Canadian waters are off limits in the event, but you can bet that many competitors will be running toward the Lorain-Vermilion area, where larger walleyes are starting to congregate prior to moving closer to the western Lake Erie islands for the winter.

Takeoffs will be at 7:30 a.m. daily from the park, with weigh-ins daily at 4 p.m. at Cleveland Convention Center, 500 Lakeside Ave. East.

The event's pro field includes Toledoan Joe Whitten and Port Clinton's Gregory Yarbrough. The co-angler field includes Toledo's Keith Keivens.

For other details call the Greater Cleveland Sport Fishing Commission, 216-780-1424, or FLWOutdoors, 270-252-1000. Also visit on-line at FLWOutdoors.com.

The Maumee Valley Chapter, National Wild Turkey Federation, is set to host Women in the Outdoors day on Oct. 6, 8 a.m. through 6 p.m., at the Progressive Fishing Association grounds, 8050 Schadel Rd., Whitehouse.

The program is aimed at encouraging women to try new outdoors and other activities in a safe environment with expert instructors. Participants can choose several activities from an array of possibilities, including digital photography, watercolor, kayaking, dog training and hunting, archery, shooting with handgun, muzzleloading rifle, or shotgun, deer hunting and tracking, basic fishing and tackle selection, backyard habitat development, primitive cooking, canning, wine making, Pilates, climbing, and leave-no-trace camping and hiking.

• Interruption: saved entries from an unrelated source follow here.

Lemma null_ehd_reported_witness :
  exists d,
    _parse_string "2d4" = Ok d
    /\ roll_encounter_by_monster plains_sim "Shade" (script [3; 1])
       = (Ok 0, logged (advance (script [3; 1]) (Z.to_nat (number d)))
                  "Monster with null EHD: Shade").
Proof.
  apply (null_ehd_reported plains_sim "Shade" (script [3; 1]) 3 "2d4" "n/a" "nan");
    solve [reflexivity | lia | discriminate].
Defined.

(** X24.  For the gold dragon a null effective difficulty is replaced by
    40: the total is 40 times the rolled count (floor-divided by 4 when the
    hit-dice number is [<= 1.0]) and no warning is printed. *)
Theorem gold_dragon_ehd
    (self : Sim.t) (w : world) (i : Z) (num_cell ehd_cell hdn_cell : string) :
  get_row_from_name (monster_table self) "Dragon, Gold" = Ok i -> 1 <= i ->
  get_entry (monster_table self) i MONSTER_NUM_COL = Ok num_cell ->
  get_entry (monster_table self) i MONSTER_EHD_COL = Ok ehd_cell ->
  get_entry (monster_table self) i MONSTER_HDN_COL = Ok hdn_cell ->
  str_to_int ehd_cell = 0 ->
  exists d count,
    _parse_string num_cell = Ok d
    /\ roll_dice d w = (Ok count, advance w (Z.to_nat (number d)))
    /\ roll_encounter_by_monster self "Dragon, Gold" w
       = (Ok (if float_le (str_to_dbl hdn_cell) one then count * 40 / 4 else count * 40),
          advance w (Z.to_nat (number d))).
Proof.
  intros Hi Hi1 Hnum Hehd Hhdn Hz.
  destruct (_parse_string_total num_cell) as (d & Hd).
  destruct (roll_encounter_known_monster self "Dragon, Gold" w i _ _ _ d
              eq_refl Hi Hi1 Hnum Hehd Hhdn Hd) as (Hroll & Hres).
  do 2 eexists. split; [exact Hd |]. split; [exact Hroll |].
  rewrite Hres, Hz. reflexivity.
Qed.

Lemma gold_dragon_ehd_witness :
  exists d count,
    _parse_string "d2" = Ok d
    /\ roll_dice d (script [2]) = (Ok count, advance (script [2]) (Z.to_nat (number d)))
    /\ roll_encounter_by_monster plains_sim "Dragon, Gold" (script [2])
       = (Ok (if float_le (str_to_dbl "12") one then count * 40 / 4 else count * 40),
          advance (script [2]) (Z.to_nat (number d))).
Proof.
  apply (gold_dragon_ehd plains_sim (script [2]) 2 "d2" "" "12");
    solve [reflexivity | lia].
Defined.

End Database.

(* ================================================================== *)
(** * The whole resolution and the driver *)

Section Driver.

Import Py Dice Table Sim.

(** X25.  The terrain resolution chains the two samplings and the fixups:
    when, after [k1] rejected draws, the terrain column yields [s], the
    fixed-up name of [s] is column [c] of the subtable, and that column
    yields [m] after [k2] rejected draws, the outcome is that of resolving
    the fixed-up monster name of [m], started after [k1 + k2 + 2] draws. *)
Theorem terrain_pipeline
    (self : Sim.t) (w : world) (k1 k2 : nat) (s m : string) (c : Z) :
  (k1 < 1000)%nat -> (k2 < 1000)%nat ->
  s <> NULL_ENTRY -> m <> NULL_ENTRY ->
  1 <= get_num_rows (main_table self) ->
  (forall i, (i < k1)%nat ->
     get_entry (main_table self) (draw_at w (get_num_rows (main_table self)) i)
       (terrain_index self) = Ok NULL_ENTRY) ->
  get_entry (main_table self) (draw_at w (get_num_rows (main_table self)) k1)
    (terrain_index self) = Ok s ->
  get_col_from_name (sub_table self) (sub_table_fixup (terrain self) s) = Ok c ->
  1 <= c -> 1 <= get_num_rows (sub_table self) ->
  (forall i, (i < k2)%nat ->
     get_entry (sub_table self)
       (draw_at (advance w (S k1)) (get_num_rows (sub_table self)) i) c
     = Ok NULL_ENTRY) ->
  get_entry (sub_table self)
    (draw_at (advance w (S k1)) (get_num_rows (sub_table self)) k2) c = Ok m ->
  roll_encounter_by_terrain self w
  = bind (monster_fixup m) (roll_encounter_by_monster self)
      (advance w (S k1 + S k2)).
Proof.
  intros Hk1 Hk2 Hs Hm Hr1 Hn1 Hh1 Hc Hc1 Hr2 Hn2 Hh2.
  unfold roll_encounter_by_terrain, bind at 1. unfold get_random_entry_on_col.
  rewrite (col_attempts_hit _ _ s k1 Hr1 Hs max_attempts w Hk1 Hn1 Hh1).
  unfold roll_encounter_by_sub_table, bind at 1. unfold lift. rewrite Hc.
  destruct (Z.ltb_spec c 1); [lia |].
  unfold bind at 1. unfold get_random_entry_on_col.
  rewrite (col_attempts_hit _ _ m k2 Hr2 Hm max_attempts _ Hk2 Hn2 Hh2).
  now rewrite advance_advance.
Qed.

Lemma terrain_pipeline_witness :
  roll_encounter_by_terrain plains_sim (script [])
  = bind (monster_fixup "Wolf") (roll_encounter_by_monster plains_sim)
      (advance (script []) 2)
  /\ roll_encounter_by_terrain plains_sim (script []) = (Ok 10, advance (script []) 2).
Proof.
  split; [| reflexivity].
  apply (terrain_pipeline plains_sim (script []) 0 0 "Animals" "Wolf" 1);
    solve [reflexivity | lia | discriminate | intros i Hi; lia].
Defined.

Lemma get_col_from_name_sound tb name i :
  get_col_from_name tb name = Ok i ->
  i = -1 \/ (1 <= i <= get_num_cols tb /\ get_col_name tb i = Ok name).
Proof.
  unfold get_col_from_name. destruct tb as [| header rows]; [discriminate |].
  change (getitem (header :: rows) 0) with (Ok header). cbn [res_bind].
  rewrite col_search_search. intros H.
  apply search_sound in H as [-> | (B & L)]; [now left |].
  right. split; [cbn [get_num_cols]; lia | exact L].
Qed.

(** X26.  When [parse_args] leaves [exit_after_args] unset, there was
    exactly one argument, it is the terrain, and the terrain index is a data
    column of the main table whose header is the terrain; the tables are
    untouched and nothing was drawn or printed. *)
Theorem parse_args_accepts (self self' : Sim.t) (args : list string) (w w' : world) :
  parse_args self args w = (Ok (self', false), w') ->
  args = [terrain self']
  /\ 1 <= terrain_index self' <= get_num_cols (main_table self)
  /\ get_col_name (main_table self) (terrain_index self') = Ok (terrain self')
  /\ main_table self' = main_table self
  /\ sub_table self' = sub_table self
  /\ monster_table self' = monster_table self
  /\ w' = w.
Proof.
  destruct args as [| arg [| arg2 rest]]; [discriminate | | discriminate].
  unfold parse_args, bind, lift.
  destruct (get_col_from_name (main_table self) arg) as [i | e] eqn:E; [| discriminate].
  destruct (Z.ltb_spec i 1) as [Hlt | Hge]; [discriminate |].
  intros [= <- <-]. cbn [terrain terrain_index main_table sub_table monster_table].
  apply get_col_from_name_sound in E as [-> | (B & L)]; [lia |].
  repeat split; auto; lia.
Qed.

Lemma parse_args_accepts_witness :
  [terrain plains_sim] = ["Plains"]%string
  /\ 1 <= terrain_index plains_sim <= get_num_cols (main_table plains_sim).
Proof.
  destruct (parse_args_accepts
              (Sim.mk (main_table plains_sim) (sub_table plains_sim)
                 (monster_table plains_sim) "" 0)
              plains_sim ["Plains"]%string (script []) (script []) eq_refl)
    as (H1 & H2 & _).
  split; [symmetry; exact H1 | exact H2].
Defined.

(** X27.  [parse_args] sets [exit_after_args] when the number of arguments
    is not one, changing nothing else; and, on a main table with a header
    row, when the one argument is not among the column headers: it then
    prints the unknown-terrain diagnostic and the terrain index is -1. *)
Theorem parse_args_rejects (self : Sim.t) (args : list string) (w : world) :
  (List.length args <> 1%nat -> parse_args self args w = (Ok (self, true), w))
  /\ (forall arg,
         args = [arg] -> main_table self <> [] ->
         ~ In arg (col_names (main_table self)) ->
         parse_args self args w
         = (Ok (Sim.mk (main_table self) (sub_table self) (monster_table self) arg (-1),
                true),
            logged w ("Unknown terrain: " ++ arg))).
Proof.
  split.
  - intros H. destruct args as [| arg [| arg2 rest]]; [reflexivity | | reflexivity].
    cbn in H. congruence.
  - intros arg -> Hne Hab. unfold parse_args, bind, lift.
    assert (L : get_col_from_name (main_table self) arg = Ok (-1)).
    { destruct (main_table self) as [| header rows]; [congruence |].
      now apply get_col_from_name_absent. }
    rewrite L. reflexivity.
Qed.

Lemma parse_args_rejects_witness :
  parse_args plains_sim ["Plains"; "Woods"]%string (script []) = (Ok (plains_sim, true), script [])
  /\ parse_args plains_sim ["Swamp"]%string (script [])
     = (Ok (Sim.mk (main_table plains_sim) (sub_table plains_sim)
              (monster_table plains_sim) "Swamp" (-1), true),
        logged (script []) "Unknown terrain: Swamp").
Proof.
  split.
  - apply (proj1 (parse_args_rejects plains_sim ["Plains"; "Woods"]%string (script []))).
    cbn. lia.
  - apply (proj2 (parse_args_rejects plains_sim ["Swamp"]%string (script [])) "Swamp"%string
             eq_refl).
    + discriminate.
    + cbn. intros [H | []]. discriminate.
Defined.






End Driver.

For other details and registration call Rachelle Raymer-Gilbert, 419-350-4150, or Denise Currie-Ghia, 419-874-9282. Or visit on-line at www.womenintheoutdoors.org.

Pamela Dillon, a former deputy chief of the Ohio Division of Watercraft, has been named the division's new chief, effective Oct. 1.

Sean Logan, director of the parent Ohio Department of Natural Resources, said that Dillon is widely respected for her enthusiasm for and support of paddle sports and has a solid background in law enforcement. She joined the Virginia-based American Canoe Association as executive director in 2002 after a 27-year watercraft career, including a stint as a deputy chief from 1996 to 2002.

Dillon succeeds acting chief Michael Quinn, who returns to deputy chief duties. Bill McGarity also serves as a deputy chief.

Note to readers: Outdoors Datebook this week will appear with Steve Pollick's column on Friday.